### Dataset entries
(** A column of texts comes back as it was written, when one of the texts
    is a plain text. *)
Lemma infer_column_text (cells : list cell) s :
  Forall text_cell cells → Some (VStr s) ∈ cells → plain_text s →
  infer_column (csv_field <$> cells) = cells.
Proof.
  intros Hcells Hs (Hna & Hnum & Hbool). unfold infer_column.
  assert (Hps : s ∈ filter (λ f, present f) (csv_field <$> cells)).
  { apply list_elem_of_filter. split.
    - unfold present. by rewrite Hna.
    - apply list_elem_of_fmap. by exists (Some (VStr s)). }
  rewrite (forallb_false_elem _ _ s Hps); cycle 1.
  { rewrite Hnum. apply bool_decide_eq_false_2. by intros [? ?]. }
  rewrite (forallb_false_elem _ _ s Hps); cycle 1.
  { rewrite Hbool. apply bool_decide_eq_false_2. by intros [? ?]. }
  rewrite <-list_fmap_compose. rewrite <-(list_fmap_id cells) at 2.
  apply Forall_fmap_ext_1. eapply Forall_impl; [exact Hcells|].
  intros c [->|(t & -> & Ht)]; simpl.
  - by rewrite csv_na_empty.
  - by rewrite Ht.
Qed.

(** A column of numbers comes back as it was written. *)
Lemma infer_column_number (cells : list cell) :
  Forall number_cell cells → infer_column (csv_field <$> cells) = cells.
Proof.
  intros Hcells. unfold infer_column.
  assert (forallb (λ f, bool_decide (is_Some (csv_number f)))
            (filter (λ f, present f) (csv_field <$> cells)) = true) as ->.
  { apply forallb_forall. intros f Hf. apply list_elem_of_In in Hf.
    apply list_elem_of_filter in Hf as [Hp Hf].
    apply list_elem_of_fmap in Hf as (c & -> & Hc).
    destruct (proj1 (Forall_forall _ _) Hcells c Hc) as [->|(x & ->)]; simpl in *.
    - unfold present in Hp. by rewrite csv_na_empty in Hp.
    - rewrite csv_number_num_str. by apply bool_decide_eq_true_2. }
  rewrite <-list_fmap_compose. rewrite <-(list_fmap_id cells) at 2.
  apply Forall_fmap_ext_1. eapply Forall_impl; [exact Hcells|].
  intros c [->|(x & ->)]; simpl.
  - by rewrite csv_na_empty.
  - by rewrite csv_na_num_str, csv_number_num_str.
Qed.
(** C3.  The cache of a save entry is written once.  [push ()] creates
    the entry with [cache_valid] false; the first evaluation that
    reaches it evaluates the chain of its parent, stores the result and
    sets [cache_valid]; an evaluation that finds the cache valid uses
    it with a single step, whatever the rest of the store; and no
    evaluation, [ref], [unref] or push of an entry makes the cache
    invalid again as long as the entry lives. *)
Theorem save_cache_write_once fuel (mem : memory) stack l :
  chain mem (last_entry stack) l -> l <> [] -> evaluable l ->
  S (length l) < fuel ->
  let c := composite graphene_matrix_init_identity l in
  exists s mem1 mem2,
    mem !! s = None
    /\ cogl_matrix_stack_push mem stack = Some (mem1, {| last_entry := Some s |})
    /\ mem1 !! s = Some {| parent := last_entry stack; ref_count := 1;
                           full := EntrySave None false |}
    /\ cogl_matrix_entry_get fuel mem1 (Some s) =
         Some (mem2,
               graphene_matrix_multiply graphene_matrix_init_identity c,
               Some c)
    /\ mem2 !! s = Some {| parent := last_entry stack; ref_count := 1;
                           full := EntrySave (Some c) true |}
    /\ (forall n mem3 e c' matrix depth,
          mem3 !! s = Some e -> full e = EntrySave (Some c') true ->
          cogl_matrix_entry_get_loop (S n) mem3 (Some s) matrix depth =
            Some (mem3, graphene_matrix_multiply matrix c', Some s, depth))
    /\ (forall n mem3 e c' entry matrix depth mem4 matrix' current depth',
          mem3 !! s = Some e -> full e = EntrySave (Some c') true ->
          cogl_matrix_entry_get_loop n mem3 entry matrix depth =
            Some (mem4, matrix', current, depth') ->
          mem4 !! s = Some e)
    /\ (forall mem3 e entry mem4,
          mem3 !! s = Some e ->
          cogl_matrix_entry_ref mem3 entry = Some mem4 ->
          exists e', mem4 !! s = Some e' /\ full e' = full e)
    /\ (forall n mem3 e entry mem4,
          mem3 !! s = Some e ->
          cogl_matrix_entry_unref n mem3 entry = Some mem4 ->
          mem4 !! s = None
          \/ exists e', mem4 !! s = Some e' /\ full e' = full e)
    /\ (forall mem3 e stack3 operation mem4 stack4,
          mem3 !! s = Some e ->
          _cogl_matrix_stack_push_operation mem3 stack3 operation =
            Some (mem4, stack4) ->
          mem4 !! s = Some e).
Proof.
  intros Hchain Hne Hev Hfuel c.
  pose proof (chunk_alloc_fresh mem) as Hs.
  set (s := _cogl_magazine_chunk_alloc mem) in *.
  set (save := {| parent := last_entry stack; ref_count := 1;
                  full := EntrySave None false |}).
  assert (chain (<[s := save]> mem) (Some s) ([] ++ (s, save) :: l)) as Hchain1.
  { simpl. split; [done|]. rewrite lookup_insert_eq. split; [done|].
    by apply chain_insert_fresh. }
  destruct (entry_get_spec fuel (<[s := save]> mem) (Some s) [] s save l)
    as (mem2 & Hget & Hs2 & _); [done|constructor|done|by simpl|by simpl|].
  exists s, (<[s := save]> mem), mem2.
  split; [done|]. split.
  { unfold cogl_matrix_stack_push. apply push_operation_eq. }
  split; [apply lookup_insert_eq|].
  split; [exact Hget|]. split; [exact Hs2|].
  split; [intros; by eapply get_loop_cached|].
  split; [intros; by eapply get_loop_frozen|].
  split.
  { intros mem3 e entry mem4 Hs3 Href.
    pose proof (ref_frame _ _ _ s Href) as Hf. rewrite Hs3 in Hf.
    destruct Hf as (e' & ? & ? & _). eauto. }
  split.
  { intros n mem3 e entry mem4 Hs3 Hunref.
    pose proof (unref_frame _ _ _ _ s Hunref) as Hf. rewrite Hs3 in Hf.
    destruct Hf as [|(e' & ? & ? & _)]; eauto. }
  intros mem3 e stack3 operation mem4 stack4 Hs3.
  rewrite push_operation_eq. intros [= <- <-].
  rewrite lookup_insert_ne; [done|]. intros <-.
  pose proof (chunk_alloc_fresh mem3). congruence.
Qed.

End Evaluator.

Section Inverse.
Context `{G : Graphene}.
#[local] Abbreviation memory := (gmap nat CoglMatrixEntry).

Hypothesis identity_left : forall m,
  graphene_matrix_multiply graphene_matrix_init_identity m = m.
Hypothesis inverse_singular : forall m,
  graphene_matrix_inverse m = None <->
  graphene_matrix_determinant m = float_zero.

### Brief
All of the lines above that carry the string "exists" need to be found and copied.

### Answer
    - apply list_elem_of_fmap. by exists (Some (VStr s)). }
  exists s mem1 mem2,
          exists e', mem4 !! s = Some e' /\ full e' = full e)
          \/ exists e', mem4 !! s = Some e' /\ full e' = full e)
  exists s, (<[s := save]> mem), mem2.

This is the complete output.